ダイヤモンド富士、10月23日、午後4時47分!

※太陽の現象でいうと「ダイヤモンド富士」が知られています。改めてどんな現象なのか、教えてください。

「ダイヤモンド富士というのは、富士山の頂上に太陽が沈んでいく、もしくは頂上から太陽が昇ってくるように見える、そういう現象です。富士山は頂上が平らじゃありません。火山なので凸凹している、その隙間から太陽の光が出てくる、それがすごく美しいのでダイヤモンド富士と呼ばれていますね」

●ベイエフエムのある海浜幕張からは、数日にわたって観察できるそうですね?

「ある一箇所からだと、だいたい年に2回見られることが多くて、おそらくベイエフエムさんのビルだと10月23日だと思います」

●次回のダイヤモンド富士が、そんなにすぐ見られるんですね!

「そうですね」

●ダイヤモンド富士を海浜幕張から見ようと思ったら、何時くらいから注目していればよろしいですか?

「これは計算できまして、太陽の中心が富士山の頂上に接するのが、およそ午後4時47分なんですね。その時は、富士山の上に半分ぐらい太陽が出ている状態になります。その2〜3分ぐらい前、午後4時45分ぐらいから見始めて、完全に隠れるのが48分過ぎっていう感じになりますので、午後4時45分から5分間ぐらい見ればいいのかなと思います」

●観察するときの注目ポイントはありますか?

「まずしっかりと時刻を把握しておかないと気がついたら、もう沈んでいるなんてことがあると悲しいですので・・・もちろん、30分〜40分前から待っていてもいいんですけれども、その瞬間を見逃さないためには時刻をしっかりと把握しておいてほしいかなと思うのと、やっぱり自分なりのビュースポットをあらかじめ探しておく、前の日の昼間とかでもいいので、探しておくっていうのがいいですね」

●どういう場所がいいんです?

「そうですね・・・やはり富士山が裾野まできれいに見えるところがいいのかなと思います。千葉県だと館山のほうで東京湾越しの富士山が見られます。海と富士山ってすごく綺麗なんですけれども、そういう自分が好きな風景と一緒に富士山が見える場所を探せるといいんじゃないかなと思いますね」

塚田 健さん

満月と富士山の共演! パール富士

※富士山の山頂から満月が昇ったり、沈んだりする「パール富士」という現象があることを塚田さんの本で知りました。この現象についても教えてください。

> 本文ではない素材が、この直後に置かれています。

Ltac fields :=
  repeat match goal with
  | H : requireString ?m ?k = inr ?s |- _ => apply requireString_field in H; subst s
  | H : optionalString ?m ?k [] = inr ?s |- _ => apply optionalString_field in H; subst s
  end.

(** ** The HTTP entry point refuses what the pure pipeline refuses *)

Lemma handled_refused {Req} body v (parse : bytes -> bytes + Req) validate h d :
  status (runVerb body v parse validate) = 400 ->
  handled (parse body) validate h d = (runVerb body v parse validate, d).
Proof.
  unfold runVerb, handled, parseThenValidate. destruct (parse body) as [e|r]; [done|].
  destruct (validate r); [|done]. by intros H.
Qed.

Lemma runVerbFromBody_refused w v body u d : v <> ExecInJail ->
  status (parseValidateAndDispatch v body) = 400 ->
  runVerbFromBody w v body u d = (parseValidateAndDispatch v body, d).
Proof.
  intros Hv. destruct v; cbn [parseValidateAndDispatch runVerbFromBody]; try done; by apply handled_refused.
Qed.

End DispatchFacts.
Lemma strict_allow j : Authz.checkOwnedJidStrict j env (lookupOf w d) = Authz.Allow -> owner (LJid j) = Some u.
Proof using Hu.
  rewrite Authz.checkOwnedJidStrict_allow. intros (f & [= <-] & Hk & Ho). unfold owner. cbn zeta in *.
  rewrite Hk, Ho, tenantEnv_uid. done.
Qed.

Lemma path_allow p : Authz.checkOwnedPath p env (lookupOf w d) = Authz.Allow -> pathOk p.
Proof using Hu.
  intros H. apply Authz.checkOwnedPath_allow in H as [Hm Hu']. unfold pathOk. cbn [r_path judged]. unfold pathOwner.
  unfold lookupOf in *. cbn [Authz.byPath] in *. unfold Authz.mine, JidOwner.lookupPath in *.
  rewrite tenantEnv_uid in Hm. destruct (jidReg d) as [s|]; [destruct (JidOwner.findOwnerByPath _ p) as [[j e]|]|];
    cbn in *; [auto| |];
    (destruct (PerUserEnv.pathMasterPrefix env) eqn:E; [by left|right; by apply Hu']).
Qed.

Lemma devfs_allow n : Authz.checkOwnedDevfsRuleset n env (lookupOf w d) = Authz.Allow ->
  Authz.isPrivateDevfsRuleset n = true /\ notForeign (LDevfs n).
Proof using Hu.
  unfold Authz.checkOwnedDevfsRuleset. destruct (Authz.isPrivateDevfsRuleset n); [|done]. cbn [negb].
  unfold lookupOf. cbn [Authz.byDevfsRuleset]. cbn zeta. rewrite Authz.known_check by done.
  intros H. split; [done|]. by apply mine_notForeign.
Qed.

Lemma anchor_allow a : Authz.anchorJailName a <> [] ->
  a = str "crate/" ++ Authz.anchorJailName a /\ ~ In "/"%char (Authz.anchorJailName a).
Proof.
  unfold Authz.anchorJailName. destruct (size_z a <=? _); [done|].
  destruct (starts_with (str "crate/") a) eqn:S; [|done]. cbn [negb].
  apply starts_with_spec in S as [t ->]. change (length (str "crate/")) with 6%nat.
  change (drop 6 (str "crate/" ++ t)) with t. destruct (has_char "/" t) eqn:H; [done|].
  intros _. split; [done|]. by apply has_char_false in H.
Qed.

(** ** The verbs, one by one *)

(** A jid the gate let through, read as [long]: it is not another operator's,
    or no jail has it. *)
Lemma long_jid v m rs j : requireLong m (str "jid") = inr j -> 1 <= j ->
  notForeign (LJid (Authz.jid (gateRequest v m rs))) ->
  (forall l, jailByJid w l (i32 j) = None) \/ notForeign (LJid (u32 j)).
Proof using Hjids.
  intros H Hj Hn. destruct (gate_jid v m rs j H Hj) as [E|E]; [right; by rewrite <- E|left].
  intros l. apply Hjids. lia.
Qed.

Lemma notForeign_i32 j : notForeign (LJid (u32 j)) -> notForeign (LJid (u32 (i32 j))).
Proof. by rewrite u32_i32. Qed.

Lemma unsigned_jid v m rs j : requireUnsigned m (str "jid") = inr j -> jidOutOfRange j = false ->
  Authz.jid (gateRequest v m rs) = j /\ 1 <= j <= 65535 /\ u32 j = j /\ dec_signed j = dec j.
Proof.
  unfold jidOutOfRange. intros H [Hz Hm]%orb_false_iff. pose proof H as H'.
  unfold requireUnsigned in H'. apply result_bind_inr in H' as (x & _ & Hx).
  destruct (Z.ltb_spec x 0); [done|]. destruct (0xFFFFFFFF <? x); [done|]. injection Hx as ->.
  assert (Hj : 1 <= j <= 65535) by lia. split; [apply gate_jid_unsigned; [done|lia]|]. split; [done|].
  unfold u32, dec_signed. rewrite Z.mod_small by lia. destruct (Z.ltb_spec j 0); [lia|done].
Qed.

(** One call. *)
Lemma permitted1 c : permitted c -> Forall permitted [c].
Proof. by repeat constructor. Qed.

Ltac start p :=
  intros Ha; apply emits_runHandler; let r := fresh "r" in let Hp := fresh "Hp" in let Hv := fresh "Hv" in
  intros r Hp Hv; unfold p in Hp; unparse Hp; fields.

(** Verbs that carry a [long] jid. *)

(** The shared part: the jid is in range and, past [withJail], not foreign. *)
Ltac long_jid v m rs x Hx Ha :=
  apply emits_withJail;
  destruct (long_jid v m rs x Hx ltac:(lia) Ha) as [Hnone|Hok]; [by left|right].

Lemma SetRctl_permitted m rs :
  Authz.authorize SetRctl (gateRequest SetRctl m rs) env (lookupOf w d) = Authz.Allow ->
  emits (runHandler (parseSetRctl m) validateSetRctl (handleSetRctl w)) permitted.
Proof using Hu Hjids.
  start parseSetRctl. cbn [Authz.authorize] in Ha. apply jid_allow in Ha. unfold validateSetRctl in Hv. ok_split Hv. destruct Hv as [Hj _].
  unfold handleSetRctl. cbn [sr_jid cr_jid] in *. long_jid SetRctl m rs a Ha0 Ha.
  apply emits_tryAll, permitted1. apply (ExecRctlJail judged (str "-a") (i32 a)). by apply notForeign_i32.
Qed.

Lemma ClearRctl_permitted m rs :
  Authz.authorize ClearRctl (gateRequest ClearRctl m rs) env (lookupOf w d) = Authz.Allow ->
  emits (runHandler (parseClearRctl m) validateClearRctl (handleClearRctl w)) permitted.
Proof using Hu Hjids.
  start parseClearRctl. cbn [Authz.authorize] in Ha. apply jid_allow in Ha. unfold validateClearRctl in Hv. ok_split Hv. destruct Hv as [Hj _].
  unfold handleClearRctl. cbn [sr_jid cr_jid] in *. long_jid ClearRctl m rs a Ha0 Ha.
  apply emits_tryAll, permitted1. apply (ExecRctlJail judged (str "-r") (i32 a)). by apply notForeign_i32.
Qed.

Lemma AttachZfs_permitted m rs :
  Authz.authorize AttachZfs (gateRequest AttachZfs m rs) env (lookupOf w d) = Authz.Allow ->
  emits (runHandler (parseAttachZfs m) validateAttachZfs (handleAttachZfs w)) permitted.
Proof using Hu Hjids.
  start parseAttachZfs. cbn [Authz.authorize] in Ha.
  destruct (Authz.datasetOwned _ _) eqn:Hds in Ha; [|done]. cbn [negb] in Ha. apply jid_allow in Ha.
  unfold validateAttachZfs in Hv. ok_split Hv. destruct Hv as [Hj _].
  unfold handleAttachZfs. cbn [zr_jid zr_dataset] in *. long_jid AttachZfs m rs a Ha0 Ha.
  apply emits_tryAll, permitted1. split; [done|]. by apply notForeign_i32.
Qed.

Lemma DetachZfs_permitted m rs :
  Authz.authorize DetachZfs (gateRequest DetachZfs m rs) env (lookupOf w d) = Authz.Allow ->
  emits (runHandler (parseDetachZfs m) validateDetachZfs (handleDetachZfs w)) permitted.
Proof using Hu Hjids.
  start parseDetachZfs. cbn [Authz.authorize] in Ha.
  destruct (Authz.datasetOwned _ _) eqn:Hds in Ha; [|done]. cbn [negb] in Ha. apply jid_allow in Ha.
  unfold validateDetachZfs in Hv. ok_split Hv. destruct Hv as [Hj _].
  unfold handleDetachZfs. cbn [zr_jid zr_dataset] in *. long_jid DetachZfs m rs a Ha0 Ha.
  apply emits_tryAll, permitted1. split; [done|]. by apply notForeign_i32.
Qed.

「月は白っぽく見えると思うんですけども、パール富士、パールって真珠ですよね。なので満月、ちょっとぐらい欠けてもいいんですけど、満月が富士山の頂上に沈んでいく、もしくは昇ってくる現象をパール富士と言います。これはダイヤモンド富士と違って結構珍しいですね」

●ダイヤモンド富士は1年に2回とおっしゃっていましたけれども、このパール富士はどれぐらいの頻度で見られるんですか?

「必ず年に何回とかそういう決まりが残念ながらないので、下手をすると年に1回も見えないこともありますし、運がよければ、年に2〜3回っていうこともあり得ます。月が富士山のほうに沈む時に、ちょうど満月になっていないといけないので・・・。

 そもそも満月は年に12回しかないですから、太陽はいつでも丸いまま毎日沈んでいきますけど、月はそうはいかないので、そういった意味ではパール富士は、場所を問わなくても、年に12〜13回しかチャンスがないんですよね」

●塚田さんの本に千葉の館山市で撮影されたパール富士の写真が載っていましたけれども、すごく神秘的ですね。

「そうなんです。太陽もすごくキラッとして眩しいくらいで綺麗なんですけれども、満月はすごく静かな感じがして、特に関東地方で見られるパール富士は必ず明け方ですから、月が沈む時に西の富士山に見えますので、周りも静かなんですよね、夕方と違って・・・。なので、そういった静かな、静のイベントっていう感じがします」

写真協力:平塚市博物館/塚田 健

9月29日は「中秋の名月」

※満月といえば、今年(2023)は9月29日(金)が「中秋の名月」となっています。今年の見所はどんなところですか?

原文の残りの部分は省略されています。